In fact, tests for COVID-19 are least useful when rapid tests, known as antigen tests, give negative results. That doesn’t mean an individual is virus-free. It just means the test tried and failed to find the virus. Antigen tests aren’t very sensitive.

There could be a lot of reasons for a negative result on a rapid test. Maybe the tester was clumsy. Or maybe the patient was infected but had a low viral load. Or, maybe the person actually wasn’t infected.

“It doesn’t say, ‘I’m safe, I’m totally safe,’" said Dr. Patrick Godbey, a Brunswick pathologist and president of the College of American Pathologists. "Not 100% of the time. It just doesn’t. That’s why testing will not replace wearing masks. It will not replace social distancing.

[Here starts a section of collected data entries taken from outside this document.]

(** X6. When [readUntil] returns a count and the non-empty delimiter occurs
    in the bytes it accumulated, those bytes end with the delimiter and the
    delimiter occurs nowhere before: reading stops with the byte that
    completes the first occurrence, and nothing after it is taken from the
    driver. *)
Theorem readUntil_stops_at_delimiter
    buffer bufferSize timeout multiplier searchString (st : State W) :
  status_signed status ->
  bufferSize <= INT_MAX ->
  let out :=
    readUntil drv status buffer bufferSize timeout multiplier searchString st in
  let acc := data (snd out) in
  let delimiter := string_of_cstr searchString in
  0 <= fst (fst out) ->
  delimiter <> [] ->
  Occurs delimiter acc ->
  (exists pre, acc = pre ++ delimiter) /\
  ~ Occurs delimiter (removelast acc) /\
  snd (fst out) = acc ++ [zero] ++ skipn (length acc + 1) buffer.
Proof.
  intros [_ Hneg] Hn out acc delimiter. subst acc delimiter out.
  destruct (readUntil drv status buffer bufferSize timeout multiplier
              searchString st) as [[r buffer'] st'] eqn:E.
  cbn [fst snd]. intros Hr Hd Ho.
  assert (Hlt : forall c, c <> SUCCESS -> r <> status c).
  { intros c Hc Er. specialize (Hneg c Hc). lia. }
  apply (readUntil_run drv status drv_ok) in E.
  destruct E as [(_ & Er & _) | [(_ & _ & Er & _) | (_ & _ & E)]].
  { exfalso. revert Er. apply Hlt. discriminate. }
  { exfalso. revert Er. apply Hlt. discriminate. }
  destruct E as (served & last & _ & _ & Hs & Hacc & Hk & Hx).
  assert (Hcopy : buffer' = data st' ++ [zero]
                              ++ skipn (length (data st') + 1) buffer).
  { destruct Hx as [(_ & (_ & Hb) & _) | [(_ & _ & Hb) | (g & _ & Er & _)]];
      try exact Hb.
    exfalso. revert Er. apply Hlt. discriminate. }
  assert (Hlast : (length served < length (served ++ last))%nat
                  \/ last = []).
  { destruct last; [right; reflexivity | left].
    rewrite length_app. cbn. lia. }
  destruct (exists_last (l := served)) as (front & a & Es).
  { intros ->. rewrite Hacc in Ho. destruct Ho as (x & y & Ho).
    cbn in Ho. symmetry in Ho.
    apply app_eq_nil in Ho. destruct Ho as [_ Ho].
    apply app_eq_nil in Ho. destruct Ho as [Ho _]. contradiction. }
  subst served.
  apply Forall_app in Hs. destruct Hs as [_ Ha].
  inversion Ha as [| ? ? [_ Hone] _]; subst.
  destruct a as [oka [| x [| ? ?]]]; try discriminate Hone. cbn [snd] in *.
  rewrite received_snoc in Hacc. cbn [snd] in Hacc.
  assert (Hbefore : ~ Occurs (string_of_cstr searchString) (received front)).
  { specialize (Hk (length front)).
    rewrite firstn_app, Nat.sub_diag, firstn_all in Hk.
    cbn in Hk. rewrite app_nil_r in Hk. apply Hk.
    rewrite !length_app. cbn. lia. }
  rewrite Hacc in Ho |- *.
  split; [exact (occurs_first_at_end _ _ _ Ho Hbefore) |].
  split; [rewrite removelast_last; exact Hbefore |].
  reflexivity.
Qed.

(** With no iteration to run the call commits the timeouts, writes the
    terminator at the head of the buffer and returns zero. *)
Lemma readUntil_idle
    buffer bufferSize timeout multiplier searchString (st : State W) :
  hSerialPort st <> INVALID_HANDLE_VALUE ->
  let h := hSerialPort st in
  let t := set_read_timeouts (DWORD_of_int timeout) (DWORD_of_int timeout)
                             (DWORD_of_int multiplier) (timeouts st) in
  fst (drv_SetCommTimeouts drv h t (world st)) = true ->
  (forall x : State W,
      data x = [] ->
      readUntil_loop drv (Z.to_nat bufferSize) searchString x
        = (FellThrough, x)) ->
  let out :=
    readUntil drv status buffer bufferSize timeout multiplier searchString st in
  fst out = (0, zero :: skipn 1 buffer) /\
  calls (snd out) = calls st ++ [CallSetCommTimeouts h t true].
Proof.
  intros Hv h t Hc Hloop out. subst out h t.
  destruct (readUntil drv status buffer bufferSize timeout multiplier
              searchString st) as [[r buffer'] st'] eqn:E.
  cbn [fst snd].
  unfold readUntil, SetCommTimeouts in E.
  unfold bind at 1 2 3 4, get, modify in E. cbn [fst snd] in E.
  apply Z.eqb_neq in Hv. rewrite Hv in E.
  cbn [timeouts hSerialPort world set_timeouts] in E.
  destruct (drv_SetCommTimeouts drv (hSerialPort st) _ (world st))
    as [ok1 w1]. cbn [fst] in Hc. subst ok1. cbn [negb] in E.
  unfold bind, modify, get, ret in E. cbn [fst snd] in E.
  rewrite Hloop in E by reflexivity.
  injection E as <- <- <-. cbn. split; reflexivity.
Qed.

(** X7. With [bufferSize <= 0], on a session that passes the guard and
    whose timeout commit is accepted, [readUntil] asks the driver for no
    byte and returns 0, yet still writes the terminating zero byte at the
    first position of the caller's buffer. *)
Theorem readUntil_without_room
    buffer bufferSize timeout multiplier searchString (st : State W) :
  hSerialPort st <> INVALID_HANDLE_VALUE ->
  bufferSize <= 0 ->
  let h := hSerialPort st in
  let t := set_read_timeouts (DWORD_of_int timeout) (DWORD_of_int timeout)
                             (DWORD_of_int multiplier) (timeouts st) in
  fst (drv_SetCommTimeouts drv h t (world st)) = true ->
  let out :=
    readUntil drv status buffer bufferSize timeout multiplier searchString st in
  fst out = (0, zero :: skipn 1 buffer) /\
  calls (snd out) = calls st ++ [CallSetCommTimeouts h t true].
Proof.
  intros Hv Hn h t Hc. apply readUntil_idle; try assumption.
  intros x _. replace (Z.to_nat bufferSize) with 0%nat by lia. reflexivity.
Qed.

(** X8. With an empty delimiter (a search string that starts with the zero
    byte) the delimiter is found in the empty accumulator at once: whatever
    [bufferSize] is, [readUntil] asks the driver for no byte, returns 0 and
    writes only the terminating zero byte. *)
Theorem readUntil_empty_delimiter
    buffer bufferSize timeout multiplier searchString (st : State W) :
  hSerialPort st <> INVALID_HANDLE_VALUE ->
  string_of_cstr searchString = [] ->
  let h := hSerialPort st in
  let t := set_read_timeouts (DWORD_of_int timeout) (DWORD_of_int timeout)
                             (DWORD_of_int multiplier) (timeouts st) in
  fst (drv_SetCommTimeouts drv h t (world st)) = true ->
  let out :=
    readUntil drv status buffer bufferSize timeout multiplier searchString st in
  fst out = (0, zero :: skipn 1 buffer) /\
  calls (snd out) = calls st ++ [CallSetCommTimeouts h t true].
Proof.
  intros Hv Hd h t Hc. apply readUntil_idle; try assumption.
  intros x Hx. destruct (Z.to_nat bufferSize); [reflexivity |].
  cbn [readUntil_loop]. run. rewrite Hx, Hd. reflexivity.
Qed.

(** X9. [readUntil] touches at most the first [bufferSize + 1] bytes of the
    caller's storage: when the storage has that many bytes, its length is
    kept and every byte from position [bufferSize + 1] on is unchanged,
    whatever the call returns. *)
Theorem readUntil_within_size_plus_one
    buffer bufferSize timeout multiplier searchString (st : State W) :
  0 <= bufferSize <= INT_MAX ->
  bufferSize + 1 <= Z.of_nat (length buffer) ->
  let buffer' :=
    snd (fst (readUntil drv status buffer bufferSize timeout multiplier
                searchString st)) in
  length buffer' = length buffer /\
  skipn (Z.to_nat bufferSize + 1) buffer'
    = skipn (Z.to_nat bufferSize + 1) buffer.
Proof.
  intros Hn Hroom buffer'. subst buffer'.
  destruct (readUntil drv status buffer bufferSize timeout multiplier
              searchString st) as [[r buffer'] st'] eqn:E.
  cbn [fst snd].
  apply (readUntil_run drv status drv_ok) in E.
  destruct E as [(_ & _ & Eb & _) | [(_ & _ & _ & Eb & _) | (_ & _ & E)]];
    try (subst buffer'; split; reflexivity).
  destruct E as (served & last & _ & Hl & Hs & Hd & _ & Hx).
  assert (Hlen : (length (data st') <= Z.to_nat bufferSize)%nat).
  { rewrite Hd, (received_one_byte served Hs).
    rewrite length_app in Hl. lia. }
  assert (Hcopy : buffer' = buffer \/
                  buffer' = (data st' ++ [zero])
                              ++ skipn (length (data st' ++ [zero])) buffer).
  { destruct Hx as [(_ & (_ & Hb) & _) | [(_ & _ & Hb) | (g & _ & _ & Hb)]];
      [right | right | left; exact Hb];
      rewrite Hb, length_app, <- app_assoc; reflexivity. }
  destruct Hcopy as [-> | ->]; [split; reflexivity |].
  apply overwrite_within; rewrite ?length_app; cbn [length]; lia.
Qed.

It will not replace washing your hands.”

Del Rio concurred, citing a similar situation with an apparent spreader event at the White House last month with receptions honoring President Trump’s nominee for the Supreme Court.

The false negative rate of antigen rapid tests has been clocked anywhere from single digits to being wrong up to 50% of the time.

However, rapid tests are excellent at being right when they declare a positive result, so there were certainly infections on the North Carolina team.

What the Junior Hurricanes test results may mean, according to CDC guidelines, is that the entire team needed to quarantine.

Guidelines for youth sports published on the CDC website say people should quarantine if they have spent more than 15 minutes less than 6 feet away from someone with COVID-19.

Still learning

The Cobb and Douglas Public Health Department told the AJC it is investigating the outbreak here and will assign contact tracers.

The MadHatters have postponed the next two games and canceled all practices, and are re-cleaning the facility and aggressively testing.

Meanwhile, the Junior Hurricanes players have quarantined.

“It’s fair to say we’ve learned from this and changes will be made,” said Langlois, the team CEO. That doesn’t mean they’ll stop playing.

“Everyone wants to keep our families safe,” he said, "and everyone wants a season so everyone can keep playing the game they love.”